In the listing below, find the line containing "Some (i, if inst_wr_meta" and the line containing "Some (i, if inst_clear dp then fail dp". Repeat exactly those two lines and every line between them.

(Material provided)

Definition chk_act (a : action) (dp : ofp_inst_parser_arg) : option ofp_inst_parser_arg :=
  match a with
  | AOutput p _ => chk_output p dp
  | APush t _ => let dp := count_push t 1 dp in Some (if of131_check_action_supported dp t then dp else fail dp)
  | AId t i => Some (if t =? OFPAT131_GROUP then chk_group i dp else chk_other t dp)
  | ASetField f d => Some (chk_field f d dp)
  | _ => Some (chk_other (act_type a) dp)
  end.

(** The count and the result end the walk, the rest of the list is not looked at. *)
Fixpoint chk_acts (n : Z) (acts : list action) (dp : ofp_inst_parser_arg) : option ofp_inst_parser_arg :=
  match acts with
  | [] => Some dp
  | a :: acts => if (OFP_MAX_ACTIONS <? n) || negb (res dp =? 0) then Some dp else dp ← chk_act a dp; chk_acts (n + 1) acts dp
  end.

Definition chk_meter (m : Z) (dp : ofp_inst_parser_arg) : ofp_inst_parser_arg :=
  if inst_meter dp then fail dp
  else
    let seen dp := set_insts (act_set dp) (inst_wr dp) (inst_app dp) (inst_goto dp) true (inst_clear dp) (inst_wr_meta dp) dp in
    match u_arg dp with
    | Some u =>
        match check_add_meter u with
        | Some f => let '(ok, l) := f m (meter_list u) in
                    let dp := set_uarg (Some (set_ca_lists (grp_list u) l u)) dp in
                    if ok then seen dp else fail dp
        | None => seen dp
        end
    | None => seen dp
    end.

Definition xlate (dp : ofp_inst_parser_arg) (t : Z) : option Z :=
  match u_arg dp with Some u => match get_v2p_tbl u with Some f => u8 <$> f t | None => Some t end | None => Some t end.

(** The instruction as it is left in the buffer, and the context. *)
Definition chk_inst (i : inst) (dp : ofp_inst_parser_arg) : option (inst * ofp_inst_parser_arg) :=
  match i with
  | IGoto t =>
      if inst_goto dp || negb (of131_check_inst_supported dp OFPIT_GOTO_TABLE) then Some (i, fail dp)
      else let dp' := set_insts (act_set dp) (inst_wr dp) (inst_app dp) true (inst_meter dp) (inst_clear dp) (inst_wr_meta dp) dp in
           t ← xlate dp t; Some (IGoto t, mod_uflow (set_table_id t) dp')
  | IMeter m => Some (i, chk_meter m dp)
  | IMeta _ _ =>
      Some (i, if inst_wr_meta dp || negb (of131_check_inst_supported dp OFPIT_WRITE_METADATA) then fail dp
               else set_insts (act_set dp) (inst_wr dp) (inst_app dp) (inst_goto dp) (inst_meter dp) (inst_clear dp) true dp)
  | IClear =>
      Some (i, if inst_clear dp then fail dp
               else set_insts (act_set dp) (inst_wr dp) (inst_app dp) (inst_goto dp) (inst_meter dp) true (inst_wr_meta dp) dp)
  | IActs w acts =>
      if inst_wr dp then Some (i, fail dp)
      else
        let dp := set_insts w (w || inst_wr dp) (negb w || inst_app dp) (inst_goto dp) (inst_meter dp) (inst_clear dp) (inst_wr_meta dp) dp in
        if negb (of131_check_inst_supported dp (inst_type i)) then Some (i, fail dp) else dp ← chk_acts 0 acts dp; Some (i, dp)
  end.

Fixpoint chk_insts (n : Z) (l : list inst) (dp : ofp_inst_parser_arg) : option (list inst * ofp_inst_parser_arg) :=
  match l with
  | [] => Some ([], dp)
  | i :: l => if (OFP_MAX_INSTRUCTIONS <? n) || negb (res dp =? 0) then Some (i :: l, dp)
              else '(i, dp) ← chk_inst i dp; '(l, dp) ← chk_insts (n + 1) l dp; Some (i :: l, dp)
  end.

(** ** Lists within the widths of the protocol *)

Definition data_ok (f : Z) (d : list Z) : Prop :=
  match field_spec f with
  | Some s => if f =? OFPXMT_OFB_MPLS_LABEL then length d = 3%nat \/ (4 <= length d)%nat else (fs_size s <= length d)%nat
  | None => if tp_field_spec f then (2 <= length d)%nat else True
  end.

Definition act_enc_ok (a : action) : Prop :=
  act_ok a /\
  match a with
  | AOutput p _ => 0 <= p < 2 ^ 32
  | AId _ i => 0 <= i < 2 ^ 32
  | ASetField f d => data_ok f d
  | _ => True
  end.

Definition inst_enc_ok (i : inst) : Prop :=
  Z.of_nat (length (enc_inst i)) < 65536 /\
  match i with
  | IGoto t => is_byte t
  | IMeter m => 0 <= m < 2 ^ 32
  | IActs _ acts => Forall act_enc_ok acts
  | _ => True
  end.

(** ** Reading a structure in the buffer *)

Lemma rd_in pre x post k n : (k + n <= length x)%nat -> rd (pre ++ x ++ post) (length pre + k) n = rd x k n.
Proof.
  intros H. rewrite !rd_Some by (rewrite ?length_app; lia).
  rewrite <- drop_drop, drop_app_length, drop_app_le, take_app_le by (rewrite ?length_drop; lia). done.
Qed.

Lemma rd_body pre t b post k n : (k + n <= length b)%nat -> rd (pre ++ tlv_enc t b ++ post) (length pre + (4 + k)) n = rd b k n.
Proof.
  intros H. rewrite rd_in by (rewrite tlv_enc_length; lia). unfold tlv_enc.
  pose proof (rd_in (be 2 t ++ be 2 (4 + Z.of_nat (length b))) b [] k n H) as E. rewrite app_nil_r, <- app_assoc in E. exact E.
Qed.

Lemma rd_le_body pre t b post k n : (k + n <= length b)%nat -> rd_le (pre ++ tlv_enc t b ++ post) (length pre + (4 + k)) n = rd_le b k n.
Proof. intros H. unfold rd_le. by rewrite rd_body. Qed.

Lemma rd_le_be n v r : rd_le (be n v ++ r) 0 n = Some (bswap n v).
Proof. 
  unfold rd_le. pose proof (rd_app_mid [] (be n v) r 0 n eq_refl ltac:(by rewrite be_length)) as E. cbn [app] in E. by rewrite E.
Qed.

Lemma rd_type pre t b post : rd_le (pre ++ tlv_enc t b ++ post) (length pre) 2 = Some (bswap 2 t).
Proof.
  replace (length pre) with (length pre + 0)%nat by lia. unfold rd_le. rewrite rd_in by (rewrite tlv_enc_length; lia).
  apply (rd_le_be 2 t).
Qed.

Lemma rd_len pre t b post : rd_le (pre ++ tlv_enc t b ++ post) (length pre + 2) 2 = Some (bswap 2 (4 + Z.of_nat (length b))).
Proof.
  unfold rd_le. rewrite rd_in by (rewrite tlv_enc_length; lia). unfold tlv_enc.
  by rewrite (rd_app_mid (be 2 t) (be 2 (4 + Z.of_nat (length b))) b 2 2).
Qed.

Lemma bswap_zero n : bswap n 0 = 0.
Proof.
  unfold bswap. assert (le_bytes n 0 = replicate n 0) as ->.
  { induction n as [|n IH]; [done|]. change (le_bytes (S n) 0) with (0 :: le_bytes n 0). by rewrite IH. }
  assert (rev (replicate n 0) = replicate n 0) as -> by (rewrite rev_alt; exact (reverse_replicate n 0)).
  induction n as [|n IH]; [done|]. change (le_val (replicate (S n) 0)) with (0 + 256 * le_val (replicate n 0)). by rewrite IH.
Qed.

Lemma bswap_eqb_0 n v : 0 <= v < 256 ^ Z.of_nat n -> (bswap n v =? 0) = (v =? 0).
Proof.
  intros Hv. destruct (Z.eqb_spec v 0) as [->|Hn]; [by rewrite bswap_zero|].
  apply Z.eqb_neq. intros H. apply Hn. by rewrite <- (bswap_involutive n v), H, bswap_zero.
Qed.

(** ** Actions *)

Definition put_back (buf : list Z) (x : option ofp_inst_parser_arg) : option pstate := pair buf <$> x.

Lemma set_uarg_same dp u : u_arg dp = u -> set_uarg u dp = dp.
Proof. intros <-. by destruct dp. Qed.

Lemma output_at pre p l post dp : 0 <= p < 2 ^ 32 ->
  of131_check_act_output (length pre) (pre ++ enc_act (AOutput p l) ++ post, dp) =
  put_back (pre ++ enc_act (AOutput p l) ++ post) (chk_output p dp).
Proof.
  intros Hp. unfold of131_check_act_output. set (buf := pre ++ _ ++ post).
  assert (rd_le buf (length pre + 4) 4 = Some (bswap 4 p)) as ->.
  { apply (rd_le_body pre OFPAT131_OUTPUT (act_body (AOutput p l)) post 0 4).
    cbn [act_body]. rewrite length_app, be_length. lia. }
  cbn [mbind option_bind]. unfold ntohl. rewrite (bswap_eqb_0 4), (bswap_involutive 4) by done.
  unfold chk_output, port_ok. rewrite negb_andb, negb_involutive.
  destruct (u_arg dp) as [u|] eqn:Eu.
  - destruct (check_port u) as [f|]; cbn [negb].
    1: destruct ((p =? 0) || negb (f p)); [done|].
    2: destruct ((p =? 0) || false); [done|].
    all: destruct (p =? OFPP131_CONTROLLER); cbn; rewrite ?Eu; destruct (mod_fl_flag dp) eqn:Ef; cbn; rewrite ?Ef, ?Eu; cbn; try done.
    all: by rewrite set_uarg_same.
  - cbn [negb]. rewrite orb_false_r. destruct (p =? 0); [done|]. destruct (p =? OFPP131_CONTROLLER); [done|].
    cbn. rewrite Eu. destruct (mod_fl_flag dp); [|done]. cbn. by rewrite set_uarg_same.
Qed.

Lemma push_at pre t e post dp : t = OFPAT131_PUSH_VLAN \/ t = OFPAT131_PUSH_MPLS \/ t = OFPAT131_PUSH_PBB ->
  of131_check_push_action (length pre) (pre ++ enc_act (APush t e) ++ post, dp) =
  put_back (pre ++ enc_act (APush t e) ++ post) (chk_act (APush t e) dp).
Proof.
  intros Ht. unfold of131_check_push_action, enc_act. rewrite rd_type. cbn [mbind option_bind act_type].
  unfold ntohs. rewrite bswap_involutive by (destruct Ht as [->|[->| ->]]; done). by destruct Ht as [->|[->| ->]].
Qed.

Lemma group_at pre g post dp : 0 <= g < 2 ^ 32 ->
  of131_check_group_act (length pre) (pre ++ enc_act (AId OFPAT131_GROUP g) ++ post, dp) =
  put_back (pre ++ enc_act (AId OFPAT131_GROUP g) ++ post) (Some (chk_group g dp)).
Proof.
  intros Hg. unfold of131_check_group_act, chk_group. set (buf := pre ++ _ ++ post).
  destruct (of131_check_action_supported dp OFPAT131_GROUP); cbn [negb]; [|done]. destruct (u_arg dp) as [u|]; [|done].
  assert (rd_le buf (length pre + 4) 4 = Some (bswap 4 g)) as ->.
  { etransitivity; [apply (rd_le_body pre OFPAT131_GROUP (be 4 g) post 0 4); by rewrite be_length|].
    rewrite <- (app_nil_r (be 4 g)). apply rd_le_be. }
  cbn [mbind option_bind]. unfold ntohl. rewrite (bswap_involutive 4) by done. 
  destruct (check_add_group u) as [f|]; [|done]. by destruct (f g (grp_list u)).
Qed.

(End Material provided)

### Task solution
      Some (i, if inst_wr_meta dp || negb (of131_check_inst_supported dp OFPIT_WRITE_METADATA) then fail dp
               else set_insts (act_set dp) (inst_wr dp) (inst_app dp) (inst_goto dp) (inst_meter dp) (inst_clear dp) true dp)
  | IClear =>
      Some (i, if inst_clear dp then fail dp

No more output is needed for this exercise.